On my side, I’ve mentally ignored a whole bunch of compression artifacts, small distortions and other little things that somebody who is savvy in the video processing world would just discard and filter out.  My mom doesn’t.  My mom wants to see a picture of her grandchildren that is pretty clear the way it would look like on a photograph, or even better, the way it looks like when they are right in front of her.  Over time I have learned that my mom and people like her make all kinds of ‘unreasonable requests’ for realism, quality, or systems that they can operate like the objects they are already used to.  A lot of times when people don’t have an intuitive understanding of what is technically feasible, they simply articulate what they want to do based on how they do it from one human to another human.  If you were to see my children in person, they would look crystal clear, in full colour, and in three dimensions. Of course this is what my mother wants.  Unless somebody tells her that it is not possible, she will continue to ask for it.  And if someone were to make it possible, she would spend her disposable income on it. 

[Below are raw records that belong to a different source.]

Lemma dispatch_good s t x :
  inv s → threads s !! t = Some (W_dispatch x) → good (write_step s t (W_dispatch x) Run).
Proof.
  intros (Hlk & Hsc & xs & Hmem & Hlog) Ht. simpl.
  split; [by eapply lock_same|]. split; [simpl; rewrite app_nil_r; by eapply sched_step|].
  exists xs. split; [by eapply mem_same|]. simpl. rewrite !app_nil_r. by eapply log_dispatch.
Qed.

Lemma write_good s t p a : inv s → threads s !! t = Some p → good (write_step s t p a).
Proof.
  intros Hinv Ht. pose proof (inv_pc_ok _ _ _ Hinv Ht) as Hok.
  destruct p; try done; destruct a; try done.
  - eapply move_good; [done..| |by destruct (write_loop s)].
    control; destruct (write_loop s); naive_solver.
  - by eapply lock_good.
  - destruct (write_queue_head s) eqn:E; [by apply unlink_good|]. simpl. rewrite E.
    destruct (write_loop s) eqn:El.
    + eapply unlock_good; try done. split; try done. rewrite E, El. intros [|[]]; done.
    + by eapply move_good.
  - by eapply move_good.
  - by eapply lock_good.
  - by eapply unlock_good.
  - by eapply unlock_good.
  - by apply take_good.
  - by apply dispatch_good.
Qed.

Lemma settled_forallb T :
  forallb (λ p, negb (is_worker p) || is_exit p) T = true ↔ Forall (λ p, settled p = true) T.
Proof. rewrite forallb_forall, list.Forall_forall. by setoid_rewrite list_elem_of_In. Qed.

Furthermore, the economic future of most of our major web 2.0s or current technology successes are based on people like my mom.  Facebook was put on the map by college kids that were into this ‘new social media thing,’ but if Facebook is ever going to have any hope of economic success, truly monetizing and having a long life, then it has got to tap into the average user: the 43-50 year old woman who plays Farmville all day and has disposable income to spend in the system.  These people are the actual monetizing users.  In Facebook’s case they are both the money driver, and in some sense the product (their information gets sold to advertisers and makes even more money).

Like my mom, this demographic not only has a profound economic impact on future business, they are one of the best indicators of how the future will look because they don’t have the same mental limits that people who are knowledgeable about technology intrinsically have.  They are easily able to articulate what they want, and they don’t let the ‘technically possible’ limit what they ask for.